WEDNESDAY, Nov. 29, 2006 (HealthDay News) -- Smoking may prime the adolescent brain to be more vulnerable to alcoholism and other addictions, a new study suggests.
"The younger they start smoking, the more their brains appear to be more susceptible to other addictions," said study co-author Richard Grucza, an epidemiologist at the Washington University School of Medicine in St. Louis. "So, the longer we can delay these behaviors, the better."
The findings are published in the December issue of Alcoholism: Clinical & Experimental Research.

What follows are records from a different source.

(* ===== verification/CombatSpec.v ===== *)
(** Fights: what a mind requests, when an action fails, who dies, who is
    rewarded, and what picking up gives. *)
From stdpp Require Import base list option strings gmap.
From Stdlib Require Import ZArith Lia Permutation.
From S2P Require Import Prelude Utf Text F32 Definitions TypeIdEnums TypeId GameData SkillData SkillDataSpec Serde Schema.
From S2P Require Import ProtoCombat ProtoInventory ProtoWorld Packets Inventory InventoryFacts InventorySpec Visibility Characters Progress.
From S2P Require Import Position PositionSpec Entities AgentStates AgentStatesSpec Movement Combat.

Section Fights.
Context `{Cgmath} `{Timers}.
Context (skill_map : list RefSkillData) (character_map : list RefCharacterData).
Context (mesh_for : Region -> option Heightmap) (powf2 : f32 -> f32).

(** ** Minds *)

Section Mind.
Context (self : GameEntity) (has_client : bool) (position : Position) (inventory : option Inventory).
Context (target_query : Entity -> option Position).

(** The weapon in hand. *)
Definition held : option Item := inv ← inventory; get_equipment_item inv Definitions.Weapon.

(** What a goal allows to request: to act on a living target in reach, to walk
    while it lives, or to give up. *)
Definition allowed (goal : option Goal) (mind' : Mind) (c : Change) : Prop :=
  match c with
  | Action a =>
      exists target pos, (goal = Some (AttackGoal target) \/ goal = Some (ExecuteSkill target a.(skill)))
        /\ a = action_of a.(skill) (EntityTarget target.(entity))
        /\ target_query target.(entity) = Some pos
        /\ fleb (distance_to position pos) (squared (get_range_for_attack a.(skill) (reference <$> held))) = true
  | Pickup (e, cooldown) =>
      exists target pos data range, goal = Some (PickUp target) /\ e = target.(entity) /\ cooldown = None
        /\ target_query e = Some pos /\ find_id character_map self.(ref_id) = Some data
        /\ data.(pickup_range) = Some range /\ fleb (distance_to pos position) (powf2 (f32_of_Z range)) = true
  | Moving (GoalLocation _) =>
      exists target, (goal = Some (AttackGoal target) \/ (exists s, goal = Some (ExecuteSkill target s)) \/ goal = Some (PickUp target))
        /\ is_Some (target_query target.(entity))
  | Idle => mind' = mind_default
  | _ => False
  end.

(** At most one request, and the goal is kept or given up. *)
Definition requests (goal : option Goal) (state : Queue) (r : sent * Mind * Queue) : Prop :=
  let '(_, mind', state') := r in
  (mind'.(current_goal) = goal \/ mind' = mind_default)
  /\ (state' = state \/ exists c, state' = request_transition c state /\ allowed goal mind' c).

Lemma attempt_requests goal mind state target s pos r :
  mind.(current_goal) = goal -> goal = Some (AttackGoal target) \/ goal = Some (ExecuteSkill target s) ->
  target_query target.(entity) = Some pos ->
  attempt mesh_for has_client position inventory mind state target s pos = Ok r -> requests goal state r.
Proof.
  intros Hm Hg Hpos. unfold attempt, try_attack. fold held. destruct (fleb _ _) eqn:E.
  - intros [= <-]. split; [left; exact Hm|]. right. eexists. split; [reflexivity|].
    exists target, pos. auto.
  - destruct (height_for mesh_for _) as [h|e|]; cbn; [| |discriminate].
    + intros [= <-]. split; [left; exact Hm|]. right. eexists. split; [reflexivity|].
      exists target. split; [naive_solver|eauto].
    + destruct e; intros [= <-]; (split; [right; reflexivity|left; reflexivity]).
Qed.

Lemma fight_of_goal goal target s :
  fight_of skill_map character_map self inventory goal = Ok (Some (target, s)) ->
  goal = AttackGoal target \/ goal = ExecuteSkill target s.
Proof.
  destruct goal as [t|t s'|t]; cbn.
  - destruct inventory as [inv|]; [destruct (find_attack_for_player _ _)|destruct (find_attack_for_monster _ _ _)];
      try discriminate; intros [= -> _]; auto.
  - intros [= -> ->]. auto.
  - discriminate.
Qed.

Lemma abandon_requests goal state : requests goal state ([], cancel mind_default, request_transition Idle state).
Proof. split; [right; reflexivity|]. right. eexists. split; reflexivity. Qed.

(** An attempt on the target of a goal to fight, if it is alive. *)
Lemma fight_requests goal mind state dead_state r :
  mind.(current_goal) = Some goal ->
  dead_state = state \/ dead_state = request_transition Idle state ->
  (fight ← fight_of skill_map character_map self inventory goal;
   match fight with
   | None => Ok ([], mind, state)
   | Some (target, s) =>
       match target_query target.(entity) with
       | Some target_pos => attempt mesh_for has_client position inventory mind state target s target_pos
       | None => Ok ([], cancel mind, dead_state)
       end
   end) = Ok r -> requests (Some goal) state r.
Proof.
  intros Hgoal Hdead. destruct (fight_of _ _ _ _ goal) as [[[target s]|]|e|] eqn:Hf; cbn; try discriminate.
  - apply fight_of_goal in Hf. destruct (target_query _) as [pos|] eqn:Hpos.
    + apply attempt_requests; [exact Hgoal|destruct Hf as [->| ->]; auto|exact Hpos].
    + intros [= <-]. destruct Hdead as [->| ->]; [cbn; auto|apply abandon_requests].
  - intros [= <-]. cbn. auto.
Qed.

Lemma enqueue_requests mind state r :
  enqueue_action skill_map character_map mesh_for powf2 self has_client position inventory target_query
    mind state = Ok r -> requests mind.(current_goal) state r.
Proof.
  unfold enqueue_action. destruct (current_goal mind) as [goal|] eqn:Hgoal; [|intros [= <-]; cbn; auto].
  destruct goal as [target|target s|target]; [apply fight_requests; auto..|].
  destruct (target_query _) as [pos|] eqn:Hpos; [|intros [= <-]; apply abandon_requests].
  destruct (find_id character_map _) as [data|] eqn:Hdata; [|intros [= <-]; apply abandon_requests].
  destruct (pickup_range data) as [range|] eqn:Hrange; [|intros [= <-]; apply abandon_requests].
  destruct (fleb _ _) eqn:E.
  - intros [= <-]. split; [left; exact Hgoal|]. right. eexists. split; [reflexivity|].
    exists target, pos, data, range. repeat split; assumption.
  - intros Hr. apply bind_ok in Hr as (h & _ & [= <-]). split; [left; exact Hgoal|]. right.
    eexists. split; [reflexivity|]. exists target. split; [auto|eauto].
Qed.

Lemma update_requests moving mind state r :
  update_action skill_map character_map mesh_for self has_client position inventory target_query moving
    mind state = Ok r -> requests mind.(current_goal) state r.
Proof.
  unfold update_action. destruct (current_goal mind) as [goal|] eqn:Hgoal; [|intros [= <-]; cbn; auto].
  assert (Hcancel : requests (Some goal) state ([], cancel mind, state)) by (cbn; auto).
  set (there := match moving with GoalLocation _ => true | _ => false end).
  destruct goal as [target|target s|target].
  3:{ destruct (target_query _); [|intros [= <-]; apply abandon_requests].
      destruct there; intros [= <-]; [cbn; auto|exact Hcancel]. }
  all: destruct there; cbn [negb]; [apply fight_requests; auto|].
  all: destruct (fight_of _ _ _ _ _) as [[[]|]|e|]; cbn; try discriminate; intros [= <-]; cbn; auto.
Qed.

(** C23: An entity acts only on a living target within its reach: whatever its
    goal is, an idle entity and one on its way request at most one transition,
    an action or a pickup only on the target of the goal when that is alive and
    in range, a movement only while the target lives, and idling only when it
    gives the goal up. *)
Theorem mind_acts_in_reach (mind : Mind) (state : Queue) r
    (Hr : enqueue_action skill_map character_map mesh_for powf2 self has_client position inventory target_query
            mind state = Ok r
          \/ exists moving, update_action skill_map character_map mesh_for self has_client position inventory
               target_query moving mind state = Ok r) :
  requests mind.(current_goal) state r.
Proof. destruct Hr as [Hr|[moving Hr]]; [exact (enqueue_requests _ _ _ Hr)|exact (update_requests _ _ _ _ Hr)]. Qed.
End Mind.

"Everybody knows that smokers, especially in adolescence, have a higher likelihood of alcohol problems and dependence," Grucza said. "We wanted to see if that was solely attributable to the fact that they drink more than nonsmokers do or if the story was more complicated."
Grucza and a colleague reviewed survey data on the smoking and drinking practices of nearly 75,000 subjects aged 12-20, collected from 2002-2004 by the U.S. National Surveys on Drug Use and Health.
Compared to adolescent nonsmokers who drink alcohol, they found that adolescent smokers have more than a 50 percent higher risk of an alcohol-use disorder -- anything from alcohol abuse and dependence to alcohol-related trouble with the law.
The researchers also found that the smokers' risk of an alcohol-related disorder is elevated even when they drink the same amount of alcohol as nonsmokers, and that the risk is especially high among younger smokers and lighter drinkers. Among 15- to 17-year-olds who drank fewer than eight drinks a month, the prevalence of an alcohol problem was 20 percent in smokers, compared to only 5 percent in nonsmokers.
"This study provides additional important evidence that both smoking and drinking behaviors among U.S. youth are serious epidemics and also pediatric diseases -- ones increasingly understood as having origins and roots in early life behaviors and conditions," said Dr. Elissa Weitzman, of the Harvard School of Public Health, who was not part of the study. "Smoking and drinking present a troubling nexus of interacting risks. Use of one is a good indication that use and abuse of the other may be present, too," she said.
Weitzman said her own research has shown that youths who became regular smokers by age 15 were at a fivefold higher risk of developing an alcohol-related disorder by ages 18-21, compared to their nonsmoking peers who drink alcohol.
"The evidence is accumulating that early and youthful smoking and drinking are signposts of serious health problems and not -- as many continue to contend -- rites of passage typical of youthful exploration," she said.
"Youth, their parents and family members, health-care providers, teachers and counselors all would do well to take seriously the strong indication for other substance use from observation of use of just one of these substances," Weitzman said. "This may be especially the case for tobacco, where youthful smoking provides a stunning indicator of risk for problem levels of drinking in adolescence and young adulthood."
Grucza cautioned that his study documents only an association between adolescent smoking and problem drinking. "We're going to look further to see if it's a true cause-and-effect relationship," he said. "Even if it's not, then seeing who smokes can help us identify who's at risk for alcoholism and other addictions."
His findings mirror those of researchers who have studied animal models of addiction. "There are fairly striking parallels in the animal literature, which show that nicotine exposure during the animal equivalent of adolescence affects the brain's central-reward circuitry that is involved in all addictions," he said. "The adolescent brain is still very much in development. Unlike most people who start smoking in adulthood, adolescents who start smoking quickly become dependent on nicotine."
The health consequences are severe, Grucza added, because smoking and alcohol -- either separately or together -- account for more than 20 percent of deaths each year in the United States.
Although rates of adolescent smoking and drinking have declined since the 1970s, they've flattened out during the past decade and remain at alarmingly high levels, Grucza said.
"When people talk about 'gateway' drugs, they often focus on illegal drugs such as marijuana," Grucza said. "But the biggest public health problems are smoking and alcohol, with smoking being the single most important preventable cause of death."
"We need to look earlier in the 'gateway' series and see how smoking affects that process," Grucza said.